(** The body of the second loop; [false] means [break]. *)
Definition schedule_waiting : TM bool :=
  which ← sch _select_waiting_queue_for_scheduling;
  match which with
  | None => raise AssertionError
  | Some w =>
      s ← getS;
      rid ← lift_result (peek_request (the_queue w s));
      r ← sch (deref rid);
      blocked ← (if _is_blocked_waiting_status (status r)
                 then promoted ← sch (_try_promote_blocked_waiting_request rid); mret (negb promoted)
                 else mret false);
      t ← getT;
      let c := config s in
      if (blocked : bool) || lora_blocked c (scheduled_loras t) r then _ ← skip_waiting w rid; mret true
      else
        computed ← lookup_computed rid;
        let '(new_computed_blocks, num_local, hint, num_computed) := computed in
        r ← sch (deref rid);
        let num_new_tokens := num_tokens r - num_computed in
        let num_new_tokens :=
          if (0 <? long_prefill_token_threshold c) && (long_prefill_token_threshold c <? num_new_tokens)
          then long_prefill_token_threshold c else num_new_tokens in
        if negb (enable_chunked_prefill c) && (token_budget t <? num_new_tokens) then mret false
        else
        let num_new_tokens := Z.min num_new_tokens (token_budget t) in
        _ ← py_assert (0 <? num_new_tokens);
        plan ← (if has_encoder_inputs r
                then sch (_try_schedule_encoder_inputs r num_computed num_new_tokens (encoder_compute_budget t)
                            (if sc_use_eagle c then 1 else 0))
                else mret ([], num_new_tokens, encoder_compute_budget t));
        let '(inputs, num_new_tokens, new_budget) := plan in
        if has_encoder_inputs r && (num_new_tokens =? 0) then mret false
        else
        let num_new_tokens :=
          if need_mamba_block_aligned_split c then _mamba_block_aligned_split c r num_new_tokens num_local 0 hint
          else num_new_tokens in
        if need_mamba_block_aligned_split c && (num_new_tokens =? 0) then mret false
        else
        num_encoder_tokens ←
          (if is_encoder_decoder c && has_encoder_inputs r
           then lift_result (foldr (λ i acc, n ← get_num_encoder_embeds r i; m ← acc; Ok (n + m)) (Ok 0) inputs)
           else mret 0);
        s ← getS;
        new_blocks ← sch (on_kv (allocate_slots r num_new_tokens num_local (Some new_computed_blocks)
                           (num_lookahead_tokens c) 0 false num_encoder_tokens (scheduler_reserve_full_isl c) 0
                           (bool_decide (running s ≠ []))));
        match new_blocks with
        | None => _ ← (if has_encoder_inputs r then sch (encoder_free r) else mret tt); mret false
        | Some _ => _ ← admit_waiting w rid num_computed num_new_tokens inputs new_budget; mret true
        end
  end.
******************************
**Task description**
A bare number is required: the count of lines above with the string "None".

**Finished exercise**
2